Kapolsek Loa Janan, AKP Abdillah Dalimunthe, mengungkapkan bahwa kedua pelaku berinisial DH (25) dan AAS (21). DH diketahui menjabat sebagai pengawas operasional di salah satu subkontraktor tambang, sementara AAS berperan membantu aksi pencurian tersebut. Keduanya diduga telah melakukan penggelapan solar secara bertahap sejak November 2025.
“Dari hasil penyelidikan, kedua pelaku mencuri dan menggelapkan solar dari area tambang secara berulang. Aksi terakhir mereka terungkap setelah adanya laporan dari pihak perusahaan,” jelas Abdillah.
Kasus ini terungkap bermula dari laporan perusahaan pada 3 Januari 2026 terkait dugaan kehilangan solar di area tambang. Penelusuran kemudian mengarah pada kejadian pencurian terakhir yang terjadi pada Jumat (3/1/2026) sekitar pukul 01.00 WITA di lokasi Pit KE 1, Dusun Harapan Jaya, Desa Tani Harapan.
Dalam aksinya, para pelaku memindahkan solar dari tandon penyimpanan ke jerigen, lalu mengangkutnya menggunakan mobil Toyota Hilux. Namun, upaya tersebut terhenti ketika petugas keamanan perusahaan melakukan pemeriksaan di Pos Crossing dan menemukan 17 jerigen berisi sekitar 220 liter solar di dalam kendaraan.
Pengembangan lebih lanjut dilakukan oleh Unit Reskrim Polsek Loa Janan. Hasilnya, polisi kembali menemukan 25 jerigen lain berisi sekitar 255 liter solar yang disimpan di sebuah warung di kawasan KM 22, Desa Batuah.
“Total barang bukti yang berhasil kami amankan sebanyak 42 jerigen dengan perkiraan isi 475 liter solar. Selain itu, kami juga menyita satu unit mobil Toyota Hilux, selang, serta seragam perusahaan yang digunakan saat melakukan aksinya,” terang Kapolsek.
Berdasarkan keterangan sementara, aksi pencurian tersebut telah dilakukan beberapa kali dengan estimasi kerugian perusahaan mencapai sekitar Rp7,5 juta.
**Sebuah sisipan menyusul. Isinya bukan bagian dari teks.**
Ltac store_string :=
  rewrite writeString_cursor;
    [cbn [bind]
    | reflexivity
    | cbn [length lit map list_ascii_of_string]; lia
    | by apply ascii_literal].
Ltac store_u32 :=
  rewrite setUint32_cursor;
    [cbn [bind]
    | reflexivity
    | cbn [length lit map list_ascii_of_string]; lia].
Ltac store_u16 :=
  rewrite setUint16_cursor;
    [cbn [bind]
    | reflexivity
    | cbn [length lit map list_ascii_of_string]; lia].

Lemma pcmToWav_bytes (pcm : list Q) (sampleRate : Z) :
  pcmToWav (Fin <$> pcm) sampleRate
  = Return (new_Blob (wav_header (length pcm) sampleRate ++ wav_data pcm)
              (lit "audio/wav")).
Proof.
  unfold pcmToWav, new_ArrayBuffer. rewrite length_fmap.
  change (replicate (44 + length pcm * 2) 0)
    with ([] ++ replicate (44 + length pcm * 2) 0).
  store_string. store_u32. store_string. store_string. store_u32.
  store_u16. store_u16. store_u32. store_u32. store_u16. store_u16.
  store_string. store_u32.
  cbn [length lit map list_ascii_of_string].
  replace (44 + length pcm * 2 - 4 - 4 - 4 - 4 - 4 - 2 - 2 - 4 - 4 - 2 - 2 - 4 - 4)%nat
    with (length pcm * 2)%nat by lia.
  rewrite write_samples_cursor by reflexivity.
  cbn [bind]. do 2 f_equal. unfold wav_header.
  rewrite <- !app_assoc. cbn [app].
  replace (Z.of_nat (length pcm) * 2) with (2 * Z.of_nat (length pcm)) by lia.
  reflexivity.
Qed.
Solar hasil curian kemudian dijual kembali oleh pelaku untuk kepentingan pribadi.
Atas perbuatannya, kedua tersangka dijerat dengan Pasal 477 ayat (1) huruf f dan g KUHP, serta subsider Pasal 488 KUHP tentang pencurian dengan pemberatan dan/atau penggelapan dalam jabatan.
“Saat ini kedua tersangka beserta seluruh barang bukti telah kami amankan di Polsek Loa Janan untuk menjalani proses hukum lebih lanjut,” pungkas AKP Abdillah.